Owning real estate comes with many benefits, but also a fair amount of costs. The tax code includes several breaks designed to offset some of those costs, but generally, the only person who can claim them is the legal or equitable owner, often referred to as the owner of record. Usually, that's the person listed in public records as the owner of the property.
If you pay real estate costs and you're not the owner of record, you generally can't take advantage of tax breaks for property ownership. On the other hand, owners of record may be claim tax breaks for certain costs even if they weren't the ones who paid them.
Deducting mortgage interest
One of the biggest tax breaks for property owners is the tax deduction for mortgage interest. In general, you can deduct interest that you pay on a home loan if you (and the loan) meet these three criteria:
- The mortgage is for your principal residence and/or a second home.
- The home acts as collateral for the mortgage.
- You have an ownership interest in the property.
Each January, you'll usually receive a copy of Form 1098 from your mortgage lender telling you how much interest was paid on your loan the preceding year, which you can use in filling out your taxes.
One thing to note: Although a home's owner of record is almost always the borrower on the home's mortgage, the IRS doesn't actually require you to be legally liable for the loan for you to deduct the interest. In other words, you can deduct mortgage interest even if your name's not on the mortgage, as long as you are the owner of record and you made the interest payments.
Deducting mortgage 'points'
In real estate language, a "mortgage point" is a fee, paid at closing, that's equal to 1% of the loan amount. Two points on a $200,000 mortgage, for example, would equal $4,000. Buyers might pay points to get a better interest rate or just as a condition of obtaining the loan.
Points are often tax deductible — and when they are, the buyer of the home usually gets to claim the deduction regardless who actually paid for the points. It's not uncommon for home sellers to agree to pay points for a buyer if doing so will help close the deal.
Real estate tax deduction
Owners of real estate can usually take a tax deduction for the property taxes they pay. This doesn't just apply to your home. Generally, any real estate tax paid to a local, state or foreign government is deductible, so long as the tax is imposed at a specific rate based on property value. (Special tax levies for improvements such as paving the street in front of your property usually do not qualify for a deduction.)

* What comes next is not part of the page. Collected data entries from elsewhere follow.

Fixpoint str_value (fuel : nat) (v : pyval) {struct fuel} : M string :=
  match fuel with
  | 0 => mthrow RecursionError
  | S f =>
      match v with
      | VGremlin g => gremlin_str f g
      | VPred cls fn args => pred_str f cls fn args
      | VStatement _ => mthrow (NotModelled "Statement.__str__ (statement.py)")
      | _ => mret (py_str_plain v)
      end
  end

with gremlin_str (fuel : nat) (g : nat) {struct fuel} : M string :=
  match fuel with
  | 0 => mthrow RecursionError
  | S f =>
      gr ← load_gremlin g;
      h ← get_st;
      tokens ← chain_walk (token_str f) (S (size (tokens h))) (Some (top gr)) None [];
      gr' ← load_gremlin g;
      let string := py_join "" tokens in
      mret (match return_var gr' with
            | Some r => r +:+ " = " +:+ string
            | None => string
            end)
  end

with token_str (fuel : nat) (t : nat) {struct fuel} : M string :=
  match fuel with
  | 0 => mthrow RecursionError
  | S f =>
      tk ← load_token t;
      match tok_kind tk with
      | GraphVariable | Attribute => str_value f (tok_value tk)
      | Function | FunctionRaw =>
          match py_pop (tok_args tk) with
          | None =>
              sv ← str_value f (tok_value tk);
              mret (sv +:+ "()")
          | Some (rest, bound) =>
              store_token t (set_tok_args tk rest);;
              s ← match bound with
                  | VStatement _ => mthrow (AttributeError "apply_statment")
                  | VGremlin c =>
                      set_parent_gremlin f c (OGremlin (tok_gremlin tk));; str_value f bound
                  | _ => str_value f bound
                  end;
              tk' ← load_token t;
              let params := (tok_args tk' ++ [VStr s])%list in
              store_token t (set_tok_args tk' params);;
              ps ← py_map (str_value f) params;
              sv ← str_value f (tok_value tk');
              mret (sv +:+ "(" +:+ py_join ", " ps +:+ ")")
          end
      | UnboudFunction | UnboudFunctionRaw =>
          match join_values ", " (tok_args tk) with
          | inl e => mthrow e
          | inr j => sv ← str_value f (tok_value tk); mret (sv +:+ "(" +:+ j +:+ ")")
          end
      | Index =>
          match tok_value tk with
          | VSlice start VNone _ =>
              s1 ← str_value f start; mret ("[" +:+ s1 +:+ "]")
          | VSlice start stop _ =>
              s1 ← str_value f start; s2 ← str_value f stop;
              mret ("[" +:+ s1 +:+ ".." +:+ s2 +:+ "]")
          | _ => mthrow (AttributeError "stop")
          end
      | Closure | ClosureArguments =>
          let g := tok_gremlin tk in
          match tok_value tk with
          | VStatement _ =>
              (* self.gremlin.apply_statment(self.value): an Attribute token,
                 then Gremlin.__call__, whose Function raises in fix_value *)
              a ← token_init f Attribute g (VStr "apply_statment") None;
              add_token g a;;
              token_init f Function g (VStr "apply_statment") (Some [tok_value tk]);;
              mthrow (NotModelled "Closure.__unicode__ after apply_statment")
          | VGremlin c => set_parent_gremlin f c (OGremlin g);; mret ()
          | _ => mret ()
          end;;
          tk' ← load_token t;
          if decide (tok_kind tk = Closure) then
            sv ← str_value f (tok_value tk'); mret ("{" +:+ sv +:+ "}")
          else
            match join_values "," (tok_args tk') with
            | inl e => mthrow e
            | inr j => sv ← str_value f (tok_value tk'); mret ("{" +:+ j +:+ " -> " +:+ sv +:+ "}")
            end
      | Raw =>
          match tok_value tk with
          | VStatement _ => mthrow (NotModelled "Raw.__unicode__ on a Statement (statement.py)")
          | VGremlin c => set_parent_gremlin f c (OGremlin (tok_gremlin tk));; str_value f (tok_value tk)
          | v => str_value f v
          end
      end
  end.

(** ** What rendering a chain of plain tokens yields *)

(** [str(v)] of a value whose [__str__] runs no code of the program. *)
Definition plain_str (v : pyval) : option string :=
  if has_custom_str v then None else Some (py_str_plain v).

(** The text of a token by the table of its class (gremlin.py lines
    305-416), when its value and arguments are plain values. *)
Definition token_text (tk : token) : option string :=
  match tok_kind tk with
  | GraphVariable | Attribute | Raw => plain_str (tok_value tk)
  | Function | FunctionRaw =>
      v ← plain_str (tok_value tk);
      ps ← mapM plain_str (tok_args tk);
      Some (v +:+ "(" +:+ py_join ", " ps +:+ ")")
  | UnboudFunction | UnboudFunctionRaw =>
      v ← plain_str (tok_value tk);
      ss ← as_strings (tok_args tk);
      Some (v +:+ "(" +:+ py_join ", " ss +:+ ")")
  | Index =>
      match tok_value tk with
      | VSlice a VNone _ => s ← plain_str a; Some ("[" +:+ s +:+ "]")
      | VSlice a b _ => s1 ← plain_str a; s2 ← plain_str b; Some ("[" +:+ s1 +:+ ".." +:+ s2 +:+ "]")
      | _ => None
      end
  | Closure => s ← plain_str (tok_value tk); Some ("{" +:+ s +:+ "}")
  | ClosureArguments =>
      ss ← as_strings (tok_args tk);
      s ← plain_str (tok_value tk);
      Some ("{" +:+ py_join "," ss +:+ " -> " +:+ s +:+ "}")
  end.

(** A [Function] after it was rendered: its last argument is its text. *)
Definition rendered_token (tk : token) : token :=
  match tok_kind tk with
  | Function | FunctionRaw =>
      match py_pop (tok_args tk) with
      | Some (rest, b) => set_tok_args tk (rest ++ [VStr (default "" (plain_str b))])
      | None => tk
      end
  | _ => tk
  end.

(** The kinds and texts of the tokens [l]. *)
Definition chain_items (toks : gmap nat token) (l : list nat) : option (list (tkind * string)) :=
  mapM (λ t, tk ← toks !! t; s ← token_text tk; Some (tok_kind tk, s)) l.

(** The heap after each token of [l] was rendered. *)
Definition render_heap (h : heap) (l : list nat) : heap :=
  foldl (λ h t, match tokens h !! t with
                | Some tk => heap_set_token h t (rendered_token tk)
                | None => h
                end) h l.

(** The separator before a token of kind [k] (spec, section 4.1): the
    token's concat marker, unless the token is the first one, the
    previous token is a raw token, or the previous token is the graph
    variable and its text is empty. *)
Definition emit_sep (prev : option (tkind * string)) (k : tkind) : string :=
  match prev with
  | None => ""
  | Some (pk, ps) =>
      if decide (pk = Raw) then ""
      else if decide (pk = GraphVariable ∧ ps = "") then ""
      else concat_of k
  end.

Fixpoint spec_join (prev : option (tkind * string)) (items : list (tkind * string)) : string :=
  match items with
  | [] => ""
  | (k, s) :: rest => emit_sep prev k +:+ s +:+ spec_join (Some (k, s)) rest
  end.

Definition ret_prefix (rv : option string) (s : string) : string :=
  match rv with
  | Some r => r +:+ " = " +:+ s
  | None => s
  end.

(** The texts the walk appends for [items] after a token [prev]. *)
Fixpoint walk_out (prev : option (tkind * string)) (items : list (tkind * string)) : list string :=
  match items with
  | [] => []
  | (k, s) :: rest =>
      (match prev with
       | None => []
       | Some (pk, ps) => sep_before [ps] (Some pk) k
       end) ++ [s] ++ walk_out (Some (k, s)) rest
  end.

(** How the walk's accumulator [acc] and previous kind [prev] record
    the previous token [pi] (its kind and text). *)
Definition walk_state (acc : list string) (prev : option tkind) (pi : option (tkind * string)) : Prop :=
  (acc = [] ∧ prev = None ∧ pi = None) ∨
  (∃ pk ps, prev = Some pk ∧ last acc = Some ps ∧ pi = Some (pk, ps)).

(** A builder [g.a.f('x')] after its arguments were bound: the graph
    variable (token 1), an attribute (token 2), a function (token 3). *)
Definition render_sample_gremlin : gremlin :=
  mkGremlin "g" 1 3 None [("GPY_PARAM_abcde_1", VStr "x")] "abcde" 1 None.
Definition render_sample_heap : heap :=
  mkHeap {[0 := render_sample_gremlin]}
    {[1 := mkToken GraphVariable 0 (VStr "g") [] (Some 2);
      2 := mkToken Attribute 0 (VStr "a") [] (Some 3);
      3 := mkToken Function 0 (VStr "f") [VStr "GPY_PARAM_abcde_1"] None]}
    4 (λ _, "fffff") 1.

(** ** Rendering plain tokens *)

Lemma str_value_plain f h v s : plain_str v = Some s → str_value (S f) v h = (inr s, h).
Proof. unfold plain_str. destruct v; simpl; intros Hs; simplify_eq; done. Qed.

Lemma py_map_str_plain f h l ss :
  mapM plain_str l = Some ss → py_map (str_value (S f)) l h = (inr ss, h).
Proof.
  rewrite mapM_Some. intros Hl. induction Hl as [|v s l ss Hv Hl IH]; [done|]. cbn [py_map].
  rewrite (run_bind_ok _ _ _ _ _ (str_value_plain _ _ _ _ Hv)), (run_bind_ok _ _ _ _ _ IH). done.
Qed.

Lemma plain_str_VStr s : plain_str (VStr s) = Some s.
Proof. done. Qed.

Lemma plain_str_not_custom v s : plain_str v = Some s → has_custom_str v = false.
Proof. unfold plain_str. by destruct (has_custom_str v). Qed.

Lemma function_bound_plain f o b :
  has_custom_str b = false →
  match b with
  | VStatement _ => mthrow (AttributeError "apply_statment")
  | VGremlin c => set_parent_gremlin f c o;; str_value f b
  | _ => str_value f b
  end = str_value f b.
Proof. by destruct b. Qed.

Lemma mapM_plain_snoc l b ss :
  mapM plain_str (l ++ [b]) = Some ss →
  ∃ ss1 sb, mapM plain_str l = Some ss1 ∧ plain_str b = Some sb ∧ ss = ss1 ++ [sb].
Proof.
  rewrite mapM_Some. intros H. apply Forall2_app_inv_l in H as (ss1 & ssb & H1 & Hb & ->).
  apply Forall2_cons_inv_l in Hb as (sb & ssn & Hb & Hn & ->). apply Forall2_nil_inv_l in Hn as ->.
  exists ss1, sb. rewrite mapM_Some. done.
Qed.

Lemma mapM_plain_snoc_str l ss1 sb :
  mapM plain_str l = Some ss1 → mapM plain_str (l ++ [VStr sb]) = Some (ss1 ++ [sb]).
Proof.
  rewrite !mapM_Some. intros H. apply Forall2_app; [done|]. by constructor.
Qed.

Lemma token_str_function_plain f h t tk s :
  tokens h !! t = Some tk → tok_kind tk = Function ∨ tok_kind tk = FunctionRaw →
  token_text tk = Some s →
  token_str (S (S f)) t h = (inr s, heap_set_token h t (rendered_token tk)).
Proof.
  intros Ht Hk Hs. unfold token_text, rendered_token in *.
  cbn [token_str]. rewrite (run_bind_ok _ _ _ _ _ (load_token_run _ _ _ Ht)).
  destruct Hk as [Hk|Hk]; rewrite Hk in *;
    (destruct (plain_str (tok_value tk)) as [v|] eqn:Hv; [|done]); simpl in Hs;
    (destruct (mapM plain_str (tok_args tk)) as [ps|] eqn:Hps; [|done]); simpl in Hs;
    injection Hs as <-;
    (destruct (py_pop (tok_args tk)) as [[rest b]|] eqn:Hpop;
     [apply py_pop_Some in Hpop; rewrite Hpop in Hps;
      destruct (mapM_plain_snoc _ _ _ Hps) as (ss1 & sb & Hrest & Hb & ->);
      rewrite (run_bind_ok _ _ _ _ _ (store_token_run _ _ _)),
        function_bound_plain by (by eapply plain_str_not_custom);
      rewrite (run_bind_ok _ _ _ _ _ (str_value_plain _ _ _ _ Hb)),
        (run_bind_ok _ _ _ _ _ (load_token_run _ _ _ (heap_set_token_lookup_eq _ _ _))),
        (run_bind_ok _ _ _ _ _ (store_token_run _ _ _)), heap_set_token_twice;
      cbn [tok_args tok_value set_tok_args];
      rewrite (run_bind_ok _ _ _ _ _ (py_map_str_plain _ _ _ _ (mapM_plain_snoc_str _ _ _ Hrest))),
        (run_bind_ok _ _ _ _ _ (str_value_plain _ _ _ _ Hv)), Hb;
      reflexivity
     |unfold py_pop in Hpop; destruct (last (tok_args tk)) eqn:E; [done|];
      apply last_None in E; rewrite E in Hps; simpl in Hps; injection Hps as <-;
      rewrite (run_bind_ok _ _ _ _ _ (str_value_plain _ _ _ _ Hv)), heap_set_token_id by done;
      reflexivity]).
Qed.
Lemma bind_own_params_shape fuel g len0 i rest : keeps same_shape (bind_own_params fuel g len0 i rest).
Proof.
  revert i. induction rest as [|rest IH]; intros i; simpl;
    (apply (keeps_bind same_shape); [apply keeps_load_gremlin|intros gr]);
    (case_decide; [|apply (keeps_throw same_shape)]); destruct (dict_keys (bound_params gr) !! i); try apply (keeps_ret same_shape).
  apply (keeps_bind same_shape); [apply bind_param_shape|intros; apply IH].
Qed.

#[export] Hint Resolve bind_own_params_shape : gremlin.

Lemma set_parent_gremlin_shape fuel g p : keeps same_shape (set_parent_gremlin fuel g p).
Proof.
  unfold set_parent_gremlin.
  apply (keeps_bind same_shape); [by apply keeps_update_gremlin|intros _]. keeps_step.
Qed.

#[export] Hint Resolve set_parent_gremlin_shape : gremlin.

(** C13: normalising a value that holds no predicate ([fix_value], with
    any owner and either binding mode, normally or by an exception)
    changes nothing but the binding state of builders: the tokens, the
    allocator, the [uuid4] draws and every builder's graph variable,
    [top], [bottom] and [return_var] are as before. *)
Theorem fix_value_shape fuel self v cb : no_pred v = true → keeps same_shape (fix_value fuel self v cb).
Proof.
  induction v as [s|z|z|b| |l IH|l IH|a b c Ha Hb Hc|c|cls f l _|s] using pyval_ind'; simpl;
    intros Hv; try discriminate; try (destruct self; keeps_step; by destruct cb; keeps_step).
  all: try (keeps_step; fail).
  all: apply (keeps_bind same_shape); [|intros; apply (keeps_ret same_shape)]; apply keeps_py_map; [apply _|].
  all: intros x Hx; rewrite Forall_forall in IH; apply IH; [done|].
  all: apply (proj1 (forallb_forall _ _) Hv); by apply list_elem_of_In.
Qed.

Lemma fix_value_shape_witness :
  keeps same_shape (fix_value 3 (FixToken 0) (VList [VStr "a"; VGremlin 1; VInt 2]) true).
Proof. apply fix_value_shape. reflexivity. Defined.


(** ** Normalising values that need no work *)

Lemma fix_args_inert fuel self args h :
  forallb inert args = true → fix_args fuel self args false h = (inr args, h).
Proof.
  unfold fix_args. induction args as [|a args IH]; intros Ha; [done|].
  apply andb_prop in Ha as [Ha Has]. simpl.
  rewrite (run_bind_ok _ _ _ _ _ (fix_value_inert _ _ _ Ha _)), (run_bind_ok _ _ _ _ _ (IH Has)). done.
Qed.
(* ===== verification/Call.v ===== *)
(** * Call: [Gremlin.remove_token] and [Gremlin.__call__] on the chain

    [g.name(args)] first appends an [Attribute] token [name]
    ([__getattr__]), then [__call__] renders that last token, builds a
    [Function] token with the text as its name (binding the arguments),
    links it after the last token, unlinks the last token with
    [remove_token] and appends the function with [add_token]
    (gremlin.py lines 117-121, 216-232).  This file proves what
    [remove_token] does to the linked chain, what the [Function]
    constructor does to the arguments and the binder, that a call
    replaces the last item of the builder's view by the function, and
    that [g.name(args)] and [g.func('name', args)] build the same
    builder. *)

From S2P Require Import Prelude PyDict PyValue State Binder Chain Render Builder Shape.

(** Arguments that [fix_value] binds under fresh generated names: scalars
    that are no placeholder of the builder and no generated name of its
    seed; an integer is a Python 2 [int] (a [long] is not bound). *)
Definition fresh_arg (gr : gremlin) (a : pyval) : Prop :=
  match a with
  | VStr s => (s ∉ dict_keys (bound_params gr)) ∧ (∀ c, s ≠ param_name (bound_param gr) c)
  | VInt z => py_int_range z = true
  | VBool _ => True
  | _ => False
  end.

(** The names [GPY_PARAM_<seed>_<c+1>], ..., [GPY_PARAM_<seed>_<c+n>]. *)
Fixpoint gen_names (seed : string) (c n : nat) : list string :=
  match n with
  | 0 => []
  | S n' => param_name seed (S c) :: gen_names seed (S c) n'
  end.

(** The builder after its counter moved by [n] and the pairs [kv] were
    appended to its dict. *)
Definition bound_many (gr : gremlin) (n : nat) (kv : dict pyval) : gremlin :=
  set_params (set_count gr (bound_count gr + n)) (bound_params gr ++ kv).

(** [Gremlin().function] with seed [abcde]: the builder [0], its graph
    variable [1] and the attribute [2]. *)
Definition call_gremlin : gremlin := mkGremlin "g" 1 2 None [] "abcde" 0 None.
Definition call_heap : heap :=
  mkHeap {[0 := call_gremlin]}
    {[1 := mkToken GraphVariable 0 (VStr "g") [] (Some 2);
      2 := mkToken Attribute 0 (VStr "function") [] None]}
    3 (λ _, "fffff") 1.
Lemma abs_call_run f h g a args a' :
  abs_of h g a → abs_step a (OCall args) = Some a' →
  ∃ h', gremlin_call (S (S f)) g args h = (inr (), h') ∧ abs_of h' g a'.
Proof.
  intros (Hf & Hv & gr & Hg & Hp & Hpar & Hseed & Hcnt & Hfc). cbn.
  destruct (py_pop (ab_items a)) as [[items [k s]]|] eqn:Hpop; [|done].
  apply py_pop_Some in Hpop. rewrite Hpop in Hv.
  case_decide as Hne; [done|]. destruct (forallb _ args) eqn:Hargs; [|done]. intros [= <-].
  assert (Ha : Forall (fresh_arg gr) args) by (apply fresh_args_sound; by rewrite Hpar).
  destruct (gremlin_call_run f h g gr _ items k s args Hv Hne Hf Hg Hp Hfc Ha) as (h' & Hrun & Hv' & Hg' & Hf').
  exists h'. split; [done|]. rewrite <-Hseed, <-Hcnt, <-Hpar. split_and!; [done|done|].
  eexists. rewrite Hg', lookup_insert_eq. split_and!; [done|done|done|done|cbn; lia|].
  by apply fresh_counter_bound_many.
Qed.

Lemma abs_set_ret_run h g a r :
  abs_of h g a → ∃ h', set_ret_variable g r h = (inr (), h') ∧
    abs_of h' g (AbsBuilder r (ab_items a) (ab_params a) (ab_seed a) (ab_count a)).
Proof.
  intros (Hf & Hv & gr & Hg & Hp & Hpar & Hseed & Hcnt & Hfc).
  destruct (set_ret_variable_view h g _ _ r Hv Hf) as (h' & Hrun & Hv' & Hf' & Hg').
  exists h'. split; [done|]. split_and!; [done|done|].
  exists (set_return_var gr r). by rewrite (Hg' gr Hg), lookup_insert_eq.
Qed.

Lemma abs_set_gv_run h g a s x rest :
  abs_of h g a → ab_items a = (GraphVariable, x) :: rest →
  ∃ h', set_graph_variable g (Some s) h = (inr (), h') ∧ abs_of h' g (set_items a ((GraphVariable, s) :: rest)).
Proof.
  intros (Hf & Hv & gr & Hg & Hp & Hpar & Hseed & Hcnt & Hfc) Hi. rewrite Hi in Hv.
  destruct (set_graph_variable_view h g _ x rest s Hv Hf) as (h' & Hrun & Hv' & Hf' & Hg').
  exists h'. split; [done|]. split_and!; [done|done|]. exists gr. by rewrite Hg'.
Qed.
(** [g.name(c)] ([__call__] with a builder argument) on a builder whose
    chain is [l0 ++ [p; b]] and whose last token [b] has text [s]: [b] is
    rendered, the [Function] token [s(c)] nests [c] into [g] and takes
    [b]'s place after [p]. *)
Lemma call_nested_run f h g c grp grc l0 p tkp tkb s :
  c ≠ g → fresh_ids h → gremlins h !! g = Some grp → parent grp = None →
  chain (tokens h) (Some (top grp)) ((l0 ++ [p]) ++ [bottom grp]) →
  tokens h !! bottom grp = Some tkb → token_text tkb = Some s → tokens h !! p = Some tkp →
  gremlins h !! c = Some grc → dict_wf (bound_params grc) → nest_clear grp grc →
  ∃ h1 grp1 grc1, gremlin_call (S (S f)) g [VGremlin c] h = (inr (), h1) ∧
    gremlins h1 !! g = Some (set_bottom grp1 (next_id h)) ∧ shape grp1 = shape grp ∧ parent grp1 = None ∧
    bound_params grp1 = overlay (bound_params grp) (bound_params grc) ∧
    gremlins h1 !! c = Some grc1 ∧ shape grc1 = shape grc ∧ parent grc1 = Some (OGremlin g) ∧
    bound_params grc1 = bound_params grc ∧
    chain (tokens h1) (Some (top grp)) (l0 ++ [p; next_id h]) ∧
    tokens h1 !! p = Some (set_tok_next tkp (Some (next_id h))) ∧
    tokens h1 !! next_id h = Some (mkToken Function g (VStr s) [VGremlin c] None) ∧
    (∀ i, i ≠ p → i ≠ bottom grp → i ≠ next_id h → tokens h1 !! i = tokens h !! i) ∧
    (∀ i, i ∈ (l0 ++ [p])%list → i ≠ p → tokens h1 !! i = tokens h !! i).
Proof.
  intros Hne Hf Hg Hp Hc Hbt Hs Hpt Hgc Hwf Hcl.
  pose proof (chain_NoDup _ _ _ Hc) as Hnd. apply NoDup_app in Hnd as (_ & Hd & _).
  assert (Hfresh : ∀ i, i ∈ ((l0 ++ [p]) ++ [bottom grp])%list → i ≠ next_id h).
  { intros i Hin ->. assert (next_id h < next_id h); [|lia].
    apply (fresh_ids_token h); [done|]. by eapply chain_in_dom. }
  assert (Hpb : p ≠ bottom grp) by (intros Heq; apply (Hd p); set_solver).
  set (hB := heap_set_token h (bottom grp) (rendered_token tkb)).
  destruct (set_parent_gremlin_run f (bump hB) c g grc grp Hne Hgc Hg Hp Hwf Hcl)
    as (hS & grc' & grp' & Hrun & Hc' & Hpc' & Hpar' & Hg' & Hpp' & Hpg').
  assert (HsS : same_shape (bump hB) hS)
    by (pose proof (set_parent_gremlin_shape (S (S f)) c (OGremlin g) (bump hB)) as Hk; by rewrite Hrun in Hk).
  assert (Hshc : shape grc' = shape grc) by (by apply (same_shape_lookup (bump hB) hS c)).
  assert (Hshg : shape grp' = shape grp) by (by apply (same_shape_lookup (bump hB) hS g)).
  destruct HsS as (HtS & _).
  set (tk := mkToken Function g (VStr s) [VGremlin c] None).
  set (h2 := heap_set_token hS (next_id h) tk).
  assert (Hl2 : ∀ i, i ≠ next_id h → tokens h2 !! i = <[bottom grp:=rendered_token tkb]> (tokens h) !! i).
  { intros i Hi. cbn [h2 tokens heap_set_token]. rewrite lookup_insert_ne by done. by rewrite HtS. }
  destruct (call_relink_run h2 g grp' l0 p (bottom grp) (next_id h) tkp (rendered_token tkb) tk)
    as (h' & Hrun2 & Hgr & Hc'' & Hp'' & Hoth & _ & _).
  { done. }
  { apply (shape_bottom _ _ Hshg). }
  { cbn [h2 tokens heap_set_token]. rewrite HtS, (shape_top _ _ Hshg).
    apply chain_insert_other; [intros Hin; by apply (Hfresh (next_id h)); [rewrite <-app_assoc|]|].
    rewrite <-app_assoc in Hc. apply (chain_insert_same_next _ _ _ _ tkb); [done|apply rendered_token_next|done]. }
  { apply heap_set_token_lookup_eq. }
  { done. }
  { intros Hin. by apply (Hfresh (next_id h)); [rewrite <-app_assoc|]. }
  { rewrite Hl2 by (apply Hfresh; set_solver). by rewrite lookup_insert_ne. }
  { rewrite Hl2 by (apply Hfresh; set_solver). apply lookup_insert_eq. }
  exists h', grp', grc'. split_and!; try done.
  - unfold gremlin_call.
    rewrite (run_bind_ok _ _ _ _ _ (load_gremlin_run _ _ _ Hg)), (run_bind_ok _ _ _ _ _ (token_str_plain _ _ _ _ _ Hbt Hs)).
    rewrite (run_bind_ok _ _ _ _ _ (token_init_nested f hB g c s _ hS Hrun)).
    rewrite (run_bind_ok _ _ _ _ _ (load_gremlin_run h2 g grp' Hg')), (shape_bottom _ _ Hshg). exact Hrun2.
  - by rewrite Hgr, lookup_insert_eq.
  - by rewrite Hgr, lookup_insert_ne.
  - by rewrite <-(shape_top _ _ Hshg).
  - rewrite Hoth by (apply not_eq_sym, Hfresh; set_solver). apply heap_set_token_lookup_eq.
  - intros i Hi1 Hi2 Hi3. rewrite Hoth, Hl2 by done. by rewrite lookup_insert_ne.
  - intros i Hin Hip. assert (i ≠ bottom grp) by (intros ->; by apply (Hd (bottom grp)); [|set_solver]).
    rewrite Hoth, Hl2 by (done || (apply Hfresh; set_solver)). by rewrite lookup_insert_ne.
Qed.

The IRS says that for any tax to be deductible on your income tax return, "the tax must be imposed on you" And you must pay it. Real estate taxes are usually imposed only on owners of record. Indeed, one of the key functions of the official property records kept in county courthouses across the country is determining who is responsible for the tax on each property.
If someone else pays property taxes on your behalf, he or she might not be able to claim the deduction, since the tax was not imposed on that person. But if you paid it then generally you could claim it.
Buyers, sellers and property taxes
Property taxes are so closely tied to ownership status that when you buy or sell real estate, the tax deduction depends not on who paid what, but on who owned the house and when.
- As with points, sometimes home sellers will agree to pay a portion of property taxes on behalf of the buyer, or vice versa. That kind of arrangement is strictly between them.
- The IRS considers the seller to have paid the taxes up until the day before the sale.
- The buyer is considered to have paid the taxes for the sale date and afterward.
For example, say you bought a home of August 23, and the property taxes on the home come to $5,000 a year.
- The seller was the owner of record from January 1 to August 22, or 234 days.
- That's 64.11% of the year.
- The buyer is the owner of record from August 23 to December 31 — 131 days, or 35.89% of the year.
- The seller can deduct $3,205.48 (64.11% of $5,000), and the buyer can deduct $1,794.52 (35.89% of $5,000)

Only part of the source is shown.